DSAEK graft thickness (mc) a | ≥20/20 n (%) b | ≥20/25 n (%) b | ≥20/40 n (%) c | P value b |
---|---|---|---|---|
47–99 (92 ± 12) | 0 (0) | 1 (2) | 15 (30) | 0.71 |
100–150 (126 ± 14) | 3 (1) | 16 (6) | 81 (29) | |
151–196 (159 ± 11) | 0 (0) | 5 (7) | 18 (26) |
a DSAEK = Descemet stripping automated endothelial keratoplasty.
b n = number of patients achieving BSCVA.
Refractive Error
DSAEK surgery resulted in a mean hyperopic shift in this patient population. At about the sixth month of follow-up, all groups showed mean hyperopic shifts compared to baseline. The mean hyperopic change was 0.48 ± 1.7D. The mean hyperopic shift for group 1 was 0.54 ± 1.8D. This is comparable to the results achieved by group 2 (mean = 0.42 ± 2.0D) and group 3 (mean = 0.34 ± 1.8D). There was no statistically significant difference among the three groups in the amount of mean hyperopic shift ( P = 0.76) ( Figure 3 ). In addition, there was no correlation between hyperopic shift and donor graft thickness at about 6 months of follow-up ( P = 0.26) ( Figure 4 ).
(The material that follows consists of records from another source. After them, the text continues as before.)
(** ** The heap while nodes are added *)
Record extends (s s' : Alex) : Prop := {
  ex_next : next_addr s ≤ next_addr s';
  ex_old q : q < next_addr s → heap s' !! q = heap s !! q;
  ex_free q : next_addr s' ≤ q → heap s' !! q = None;
  ex_models q m : next_addr s ≤ q → heap s' !! q = Some (ModelN m) →
    (∃ e, 0 ≤ e < 31 ∧ num_children_ m = 2 ^ e) ∧ ∀ c, Some c ∈ children_ m → c < next_addr s';
  ex_same : root_node_ s' = root_node_ s ∧ superroot_ s' = superroot_ s ∧ istats_ s' = istats_ s ∧
    stat_num_keys (stats_ s') = stat_num_keys (stats_ s)
}.
Lemma extends_refl s : (∀ q, next_addr s ≤ q → heap s !! q = None) → extends s s.
Proof. intros Hf. constructor; [lia|done|done| |done]. intros q m Hq E. by rewrite Hf in E. Qed.
Lemma extends_trans s1 s2 s3 : extends s1 s2 → extends s2 s3 → extends s1 s3.
Proof.
  intros [N1 O1 F1 M1 (A1 & B1 & C1 & D1)] [N2 O2 F2 M2 (A2 & B2 & C2 & D2)]. constructor; [lia| |done| |].
  - intros q Hq. rewrite O2 by lia. by apply O1.
  - intros q m Hq E. destruct (Z.lt_ge_cases q (next_addr s2)) as [Hlt|Hge]; [|by apply M2 in E].
    rewrite O2 in E by done. destruct (M1 q m Hq E) as [He Hc]. split; [done|]. intros c Hin. specialize (Hc c Hin). lia.
  - repeat split; congruence.
Qed.
(** A new node changed where it is, or added. *)
Lemma extends_node s s' q n : extends s s' → next_addr s ≤ q < next_addr s' →
  (∀ m, n = ModelN m → (∃ e, 0 ≤ e < 31 ∧ num_children_ m = 2 ^ e) ∧ ∀ c, Some c ∈ children_ m → c < next_addr s') → extends s (set_node q n s').
Proof.
  intros [N O F M S] Hq Hn. constructor; [done| | | |done]; cbn.
  - intros x Hx. rewrite lookup_insert_ne by lia. by apply O.
  - intros x Hx. rewrite lookup_insert_ne by lia. by apply F.
  - intros x m Hx. destruct (decide (x = q)) as [->|Hne]; [rewrite lookup_insert_eq; intros [= E]; by apply Hn|].
    rewrite lookup_insert_ne by done. by apply M.
Qed.
Lemma extends_alloc s n : (∀ q, next_addr s ≤ q → heap s !! q = None) →
  (∀ m, n = ModelN m → (∃ e, 0 ≤ e < 31 ∧ num_children_ m = 2 ^ e) ∧ ∀ c, Some c ∈ children_ m → c < next_addr s + 1) →
  extends s (alloc_node n s).2.
Proof.
  intros Hf Hn. constructor; cbn; [lia| | | |done].
  - intros q Hq. rewrite lookup_insert_ne by lia. done.
  - intros q Hq. rewrite lookup_insert_ne by lia. apply Hf. lia.
  - intros q m Hq. destruct (decide (q = next_addr s)) as [->|Hne]; [rewrite lookup_insert_eq; intros [= E]; by apply Hn|].
    rewrite lookup_insert_ne by done. by rewrite Hf.
Qed.
Lemma extends_stats x y s s' : extends (add_nodes x y s) s' → extends s s'.
Proof. intros [N O F M S]. by constructor. Qed.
Intraocular Pressure Measurement
The mean baseline IOP measurement for the study population was 15.0 (± 4.3) mm Hg. At about the 6-month follow-up time point, there was no change in the IOP measurement in our study population (mean change = 0.19 ± 4.8 mm Hg). Mean change in IOP measurement for group 1 was 0.15 ± 2.9 mm Hg. This is comparable to the results achieved by group 2 (mean = 0.41 ± 5.4 mm Hg) and group 3 (mean = −0.65 ± 4.12 mm Hg). There was no statistically significant difference among the three groups in the change in IOP measurement ( P = 0.56) ( Figure 5 ). In addition, there was no correlation between IOP measurement and donor graft thickness at about 6 months of follow-up ( P = 0.95) ( Figure 6 ).